August 9, 201114 yr It's usually the motherboard that has to support the features. I believe it has to advertise AHCI hot swap capability to the linux kernel for it to work. My motherboard will advertise 6 of the ports as AHCI hot swap, but I'm not sure what the SATA cards do... Regards to case, a SATA port is a SATA port. Correct me if I'm wrong
August 9, 201114 yr Hi, Just notices this nice case PC-Q25 (not available yet) it has hot plug feature. http://www.lian-li.com/v2/en/product/product06.php?pr_index=584&cl_index=1&sc_index=25&ss_index=67&g=f What happens when 4 or or mote TB drives are available, these hot plug IC's will not work anymore? As I noticed brand name manufacturers all specify that the cages are for 2TB drives. Also what about this hot plug IC then any good http://www.aerocooler.com/shop.cart?action=ITEM&prod_id=CASSCP5 I'm looking forward to get this PC-9F case instead and mod it for hot swap, because the PC-Q25 seems too small and unstable especially since one of the panels is attached without screws. No manufacturer is going to advertise compatibility with something that does not exist. Most hard disk products, however, tend to be upward compatible to the next size (excep the BR10i). My guess is if you email the drive cage manufactureres, they will say are not officially supported but do work. Eventually one of them will start advertising 3T support and others will follow suit.

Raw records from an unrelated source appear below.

(* ===== verification/TcpProxy.v ===== *)
(** * The TCP proxy

    [gateway/tcp_proxy.rs]: a node that gives access to a network terminates
    the TCP connections into it.  A packet of a peer is rewritten so that the
    node's own TCP stack accepts the connection, an entry remembers where it was
    meant to go, and what the stack answers is rewritten so that it comes from
    the address the peer connected to.  Which packets are taken is decided by a
    connector; the connectors of [gateway/kcp_proxy.rs] and
    [gateway/quic_proxy.rs] and their filter for packets of the interface are
    here too.

    Entries are shared between the maps, so they live in a store under their
    identifiers.  [TcpIpLib] is what pnet does with packets; sockets and the
    copying of data are outside. *)

From stdpp Require Import base numbers list gmap.
From Stdlib Require Import ZifyBool.
From S2P Require Import Prelude PacketDef CidrSet.
Open Scope Z_scope.

(** ** TCP packets *)

Record IpView := { iv_version : Z; iv_source : Z; iv_destination : Z; iv_protocol : Z }.
Record TcpView := { tv_source : Z; tv_destination : Z; tv_flags : Z; tv_content : bytes }.

(** Accessors and setters, on the bytes of the IP packet.  [tcp_view] is
    [TcpPacket::new] of its payload; [tv_content] is all but ports, flags and
    checksum. *)
Class TcpIpLib := {
  ip_view : bytes -> option IpView;
  tcp_view : bytes -> option TcpView;
  set_source : Z -> bytes -> bytes;
  set_destination : Z -> bytes -> bytes;
  set_tcp_source : Z -> bytes -> bytes;
  set_tcp_destination : Z -> bytes -> bytes;
  set_tcp_checksum : Z -> Z -> bytes -> bytes;   (** with the addresses of the pseudo header *)
  set_ip_checksum : bytes -> bytes;
  tcp_sum_ok : bytes -> bool;
  ip_sum_ok : bytes -> bool
}.

Definition with_source (a : Z) (v : IpView) : IpView :=
  {| iv_version := iv_version v; iv_source := a; iv_destination := iv_destination v; iv_protocol := iv_protocol v |}.
Definition with_destination (a : Z) (v : IpView) : IpView :=
  {| iv_version := iv_version v; iv_source := iv_source v; iv_destination := a; iv_protocol := iv_protocol v |}.
Definition with_tcp_source (p : Z) (t : TcpView) : TcpView :=
  {| tv_source := p; tv_destination := tv_destination t; tv_flags := tv_flags t; tv_content := tv_content t |}.
Definition with_tcp_destination (p : Z) (t : TcpView) : TcpView :=
  {| tv_source := tv_source t; tv_destination := p; tv_flags := tv_flags t; tv_content := tv_content t |}.

Class TcpIpLaws `{TcpIpLib} := {
  set_source_view a b v : ip_view b = Some v -> in_width 32 a ->
    ip_view (set_source a b) = Some (with_source a v) /\ tcp_view (set_source a b) = tcp_view b;
  set_destination_view a b v : ip_view b = Some v -> in_width 32 a ->
    ip_view (set_destination a b) = Some (with_destination a v) /\ tcp_view (set_destination a b) = tcp_view b;
  set_tcp_source_view p b t : tcp_view b = Some t -> in_width 16 p ->
    tcp_view (set_tcp_source p b) = Some (with_tcp_source p t) /\ ip_view (set_tcp_source p b) = ip_view b;
  set_tcp_destination_view p b t : tcp_view b = Some t -> in_width 16 p ->
    tcp_view (set_tcp_destination p b) = Some (with_tcp_destination p t) /\ ip_view (set_tcp_destination p b) = ip_view b;
  set_tcp_checksum_view src dst b v t : ip_view b = Some v -> tcp_view b = Some t ->
    ip_view (set_tcp_checksum src dst b) = Some v /\ tcp_view (set_tcp_checksum src dst b) = Some t /\
    (src = iv_source v -> dst = iv_destination v -> tcp_sum_ok (set_tcp_checksum src dst b) = true);
  set_ip_checksum_view b v t : ip_view b = Some v -> tcp_view b = Some t ->
    ip_view (set_ip_checksum b) = Some v /\ tcp_view (set_ip_checksum b) = Some t /\
    tcp_sum_ok (set_ip_checksum b) = tcp_sum_ok b /\ ip_sum_ok (set_ip_checksum b) = true;
  view_range b v t : ip_view b = Some v -> tcp_view b = Some t ->
    in_width 32 (iv_source v) /\ in_width 32 (iv_destination v) /\ in_width 16 (tv_source t) /\ in_width 16 (tv_destination t)
}.
Definition answered_with (answer : result Error bytes * option bytes) : result Error bytes :=
  match answer with (Ok ret, raw_output) => Ok (default ret raw_output) | (Err e, _) => Err e end.

(** The request, once it has arrived, is answered by its method. *)
Lemma handle_answers st tid args buf a reg dur buf2 a2 zs2 accepted :
  let req := message_whole (call_message st tid args buf a) in
  let answer := call_method (call_desc st args) (request (call_request args)) reg in
  sendable accepted (encode_request (call_request args)) buf a (call_message st tid args buf a) ->
  compress_packet AlgoPbZstd (encode_response (response_of (answered_with answer) dur)) = Ok (buf2, a2) ->
  build_rpc_packet junk (response_message req (call_desc st args) buf2 a2) = Done zs2 ->
  - 2 ^ 31 <= ca_timeout_ms args < 2 ^ 31 ->
  exists stats, handle_rpc junk req reg false dur = Done (zs2, stats).
Proof.
  intros req answer [_ Hd _] Hc Hb Htime. destruct (message_whole_body (call_message st tid args buf a)) as (Hbody & Hdesc & Hci).
  fold req in Hbody, Hdesc, Hci. unfold handle_rpc, handle_rpc_request. rewrite Hdesc, Hci, Hbody.
  cbn [unwrap mbind outcome_bind call_message content arg_compression_info rpc_desc default algo accepted_algo].
  rewrite !algo_pb_from_i32, Hd, decode_encode_request by done. cbn [unwrap mbind outcome_bind]. fold answer.
  replace (match answer with (Ok ret, raw_output) => _ | (Err e, _) => _ end) with (answered_with answer) by (by destruct answer as [[]]).
  cbn [mbind outcome_bind]. destruct (match answered_with answer with Ok _ => _ | Err _ => _ end) as [status metric].
  cbn [id accepted_algo]. rewrite algo_pb_from_i32, Hc. cbn [ok_value unwrap mbind outcome_bind]. rewrite Hb. by eexists.
Qed.
Lemma entry_insert ls ls' s s' a e e' :
  ls ⊆ ls' -> up_ok ls s -> up_entries s !! a = Some e -> entry_ok ls' a e' ->
  un_src_peer_id e' = un_src_peer_id e -> un_my_peer_id e' = un_my_peer_id e -> un_src_socket e' = un_src_socket e ->
  up_ctx s' = up_ctx s -> up_entries s' = <[a := e']> (up_entries s) -> up_next s' = up_next s -> up_nat_table s' = up_nat_table s ->
  (forall msg, msg ∈ default [] (up_channel s') -> msg ∈ default [] (up_channel s) \/ answer_ok ls' s' msg) ->
  up_ok ls' s' /\ grows s s'.
Proof.
  intros Hsub Ho Ea He E1 E2 E3 Ec Een En Et Hch. assert (grows s s') as Hg by (by eapply grows_insert). split; [|done]. split.
  - rewrite Ec. apply Ho.
  - intros b x. rewrite Een, En. destruct (decide (a = b)) as [<-|Hne]; [rewrite lookup_insert_eq; intros [= <-] | rewrite lookup_insert_ne by done].
    + split; [by eapply (uo_entries _ _ Ho) | done].
    + intros Hx. destruct (uo_entries _ _ Ho _ _ Hx). split; [done | by eapply up_entry_ok_mono].
  - intros k b. rewrite Et, Een. intros Hk. destruct (uo_table _ _ Ho _ _ Hk) as (x & Hx & Hs).
    destruct (decide (a = b)) as [<-|Hne]; [|exists x; by rewrite lookup_insert_ne].
    exists e'. rewrite lookup_insert_eq. split; [done|]. assert (x = e) as -> by congruence. by rewrite E3.
  - intros msg Hm. destruct (Hch msg Hm) as [Hm'|]; [|done]. by eapply answer_ok_mono, (uo_channel _ _ Ho).
Qed.

Definition same_owner e e' : Prop :=
  un_src_peer_id e' = un_src_peer_id e /\ un_my_peer_id e' = un_my_peer_id e /\ un_src_socket e' = un_src_socket e.

Lemma on_entry_ok ls ls' s f a s' acts :
  ls ⊆ ls' -> up_ok ls s -> on_entry a f s = Some (s', acts) ->
  (forall e e', entry_ok ls a e -> f e = Some e' -> entry_ok ls' a e' /\ same_owner e e') ->
  up_ok ls' s' /\ grows s s' /\ acts = [].
Proof.
  intros Hsub Ho E Hf. unfold on_entry in E. destruct (up_entries s !! a) as [e|] eqn:Ea; [|done]. simpl in E.
  destruct (f e) as [e'|] eqn:Ef; [|done]. injection E as <- <-.
  destruct (uo_entries _ _ Ho _ _ Ea) as [_ He]. destruct (Hf e e' He Ef) as [He' (E1 & E2 & E3)].
  match goal with |- ?A /\ ?B /\ _ => assert (A /\ B) as [] end; [|done]. eapply entry_insert; eauto.
Qed.

(** A task of an entry changes its queue and flags. *)
Lemma with_task_ok ls ls' a e t t' :
  ls ⊆ ls' -> entry_ok ls a e -> un_forward_task e = Some t -> ft_virtual_ipv4 t' = ft_virtual_ipv4 t -> ft_mapped_ipv4 t' = ft_mapped_ipv4 t ->
  in_width 16 (ft_ip_id t') -> (forall x, x ∈ ft_queue t' -> x ∈ ft_queue t \/ queued_ok ls' a x) ->
  entry_ok ls' a (with_task t' e) /\ same_owner e (with_task t' e).
Proof.
  intros Hsub He Et Ev Em Hid Hq. split; [|done]. destruct (forward_task_ok_mono ls ls' a t) as [_ Hv Hm Hqs]; [done | by apply He|].
  split; [by eapply owner_ok_mono, He|]. intros t0 [= <-]. split; try congruence.
  apply Forall_forall. intros x Hx. destruct (Hq x Hx) as [Hx'|]; [|done]. by eapply Forall_forall.
Qed.

Lemma recv_task_ok ls ls' a data src junk e e' :
  ls ⊆ ls' -> UpDatagram a data src junk ∈ ls' -> entry_ok ls a e -> recv_task junk data src e = Some e' ->
  entry_ok ls' a e' /\ same_owner e e'.
Proof.
  intros Hsub Hin He. unfold recv_task. destruct (un_forward_task e) as [t|] eqn:Et; [|done].
  pose proof (tk_id _ _ _ (en_task _ _ _ He _ Et)) as Hid.
  destruct (negb (ft_receiving t)); [done|]. destruct (negb (ft_sending t)); [|destruct (_ <=? _); [done|]]; intros [= <-];
    (eapply with_task_ok; [exact Hsub | exact He | exact Et | done | done | done |]); simpl; [auto|].
  intros x [Hx|Hx%list_elem_of_singleton]%elem_of_app; [by left|]. right. subst x. exists data, junk.
  done.
Qed.

Lemma recv_fails_ok ls ls' a e e' : ls ⊆ ls' -> entry_ok ls a e -> recv_fails e = Some e' -> entry_ok ls' a e' /\ same_owner e e'.
Proof.
  intros Hsub He. unfold recv_fails. destruct (un_forward_task e) as [t|] eqn:Et; [|done]. destruct (ft_receiving t); [|done]. intros [= <-].
  eapply with_task_ok; [exact Hsub | exact He | exact Et | done | done | apply (tk_id _ _ _ (en_task _ _ _ He _ Et)) | simpl; auto].
Qed.

Lemma stop_ok ls a e : entry_ok ls a e -> entry_ok ls a (udp_stop e).
Proof. intros [Ho Ht]. by split. Qed.

Lemma task_ends_ok ls ls' a e e' : ls ⊆ ls' -> entry_ok ls a e -> task_ends e = Some e' -> entry_ok ls' a e' /\ same_owner e e'.
Proof.
  intros Hsub He. unfold task_ends. destruct (un_forward_task e) as [t|] eqn:Et; [|done]. destruct (ft_receiving t); [done|].
  destruct (_ && _); [done|]. intros [= <-].
  destruct (with_task_ok ls ls' a e t (with_queue (ft_queue t) false false (ft_ip_id t) t)) as [He' Hs];
    [exact Hsub | exact He | exact Et | done | done | apply (tk_id _ _ _ (en_task _ _ _ He _ Et)) | simpl; auto|].
  split; [by apply stop_ok | done].
Qed.

Lemma answer_source_width ls a t ip : task_ok ls a t -> in_width 32 ip -> in_width 32 (answer_source t ip).
Proof. intros [_ Hv Hm _] Hip. unfold answer_source. by repeat case_match. Qed.

(** The sending task never fails, and its messages are answers. *)
Lemma send_task_ok ls ls' s a e junk now :
  ls ⊆ ls' -> up_ok ls s -> Forall label_ok ls -> label_ok (UpSend a junk now) -> up_entries s !! a = Some e ->
  exists r, send_task junk now e (up_channel s) = Done r /\
    forall e' c, r = Some (e', c) -> entry_ok ls' a e' /\ same_owner e e' /\
      forall msg, msg ∈ default [] c -> msg ∈ default [] (up_channel s) \/ answer_ok ls s msg.
Proof.
  intros Hsub Ho Hls Hj Ea. destruct (uo_entries _ _ Ho _ _ Ea) as [_ He]. unfold send_task.
  destruct (un_forward_task e) as [t|] eqn:Et; [|eexists; by split].
  pose proof (en_task _ _ _ He _ Et) as Ht. destruct (ft_sending t); [|eexists; by split].
  destruct (ft_queue t) as [|[[packet n] [addr port]] q] eqn:Eq; [eexists; by split|].
  pose proof (tk_queue _ _ _ Ht) as Hq. rewrite Eq in Hq. apply Forall_cons in Hq as [(data & jb & Hin & Ep & En) Hq]. cbn [fst snd] in Hin, Ep, En.
  assert (forall id sending, in_width 16 id -> entry_ok ls' a (with_task (with_queue q (ft_receiving t) sending id t) e)
    /\ same_owner e (with_task (with_queue q (ft_receiving t) sending id t) e)) as Hnext.
  { intros id sending Hid. eapply with_task_ok; [exact Hsub | exact He | exact Et | done | done | done |]. simpl. intros x Hx. left. rewrite Eq. by right. }
  destruct addr as [ip|ip]; cycle 1.
  { eexists. split; [reflexivity|]. intros e' c [= <- <-]. destruct (Hnext (ft_ip_id t) true (tk_id _ _ _ Ht)). split_and!; auto. }
  assert (label_ok (UpDatagram a data (V4 ip, port) jb)) as (Hlen & _ & Hport & Hip) by (by eapply Forall_forall in Hls).
  destruct (en_owner _ _ _ He) as (p & hdr & nip & nport & Hp & Hh & Eo & Hr & Hnip & Hnport).
  assert (un_src_peer_id e = from_peer_id hdr /\ un_my_peer_id e = to_peer_id hdr /\ un_src_socket e = (V4 nip, nport)) as (Eo1 & Eo2 & Eo3)
    by (split_and!; congruence).
  pose proof (answer_source_width _ _ _ ip Ht Hip) as Hsrc.
  set (e1 := mark_active now e).
  destruct (udp_compose_spec junk e1 Hj) with (jb := jb) (data := data) (ip := answer_source t ip) (port := port) (id := ft_ip_id t)
      (nat_ip := nip) (nat_port := nport) as (ps & vs & qs & dg & Hsome & Hnone & Hqs & Hvs & Hadd & _);
    [simpl; rewrite Eo2; apply Hr | simpl; rewrite Eo1; apply Hr | exact Eo3 | done | done | done | apply Ht | done | done |].
  assert (forall id sending, in_width 16 id -> entry_ok ls' a (with_task (with_queue q (ft_receiving t) sending id t) e1)
    /\ same_owner e (with_task (with_queue q (ft_receiving t) sending id t) e1)) as Hnext1.
  { intros id sending Hid. destruct (Hnext id sending Hid) as [[Hw Hw2] Hs]. split; [|done]. by split. }
  rewrite Ep, En. destruct (up_channel s) as [ch|].
  - rewrite Hsome. cbn [mbind outcome_bind]. eexists. split; [reflexivity|]. intros e' c [= <- <-].
    destruct (Hnext1 (as_u16 (ft_ip_id t + 1)) true) as [H1' H2']; [apply wrap_in_width; lia|]. split_and!; try done.
    simpl. intros msg [Hm|Hm]%enqueue_elem; [by left|]. right.
    apply list_elem_of_lookup in Hm as [i Hi]. destruct (Forall2_lookup_r _ _ _ _ _ Hqs Hi) as (pc & Hpc & Hmsg).
    destruct (Forall2_lookup_l _ _ _ _ _ Hvs Hpc) as (v & Hv & Hvw). destruct (Forall_lookup_1 _ _ _ _ Hadd Hv) as (_ & _ & Hdst & Hproto).
    exists a, (un_src_peer_id e), (un_my_peer_id e), nip, nport, data, (V4 ip, port), jb, pc, v.
    split_and!; try done. unfold owner. by rewrite Ea, <- Eo3.
  - rewrite Hnone. cbn [mbind outcome_bind]. eexists. split; [reflexivity|]. intros e' c [= <- <-].
    destruct (Hnext1 (ft_ip_id t) false (tk_id _ _ _ Ht)). split_and!; auto.
Qed.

August 10, 201114 yr There are no IC's on the products you linked. They are simple pass-through connections. The drive size doesn't matter one bit, since these could be considered as being equivalent to a SATA cable. However, a older poorly made one might have issues with the newer 6Gbps SATA speeds. The SATA connections were designed with hot-swap in mind from the start, even if some hardware (motherboard chipsets) or software (such and Linux or Windows) didn't support the hot-swap capability. If you look at the connector, you can see the ground pins extend past the other ones so they make and break first. I'm not much of a server guy, but I actually believe much of the SATA stuff was lifted off older SAS hardware designs, which were used in enterprise class servers. Peter
August 10, 201114 yr Author Thanks for the explanation. I can't contact lian li, because it's a company without any contact information. If you search the net some people tried to contact them to no avail. They removed forum, and contact for from their page too.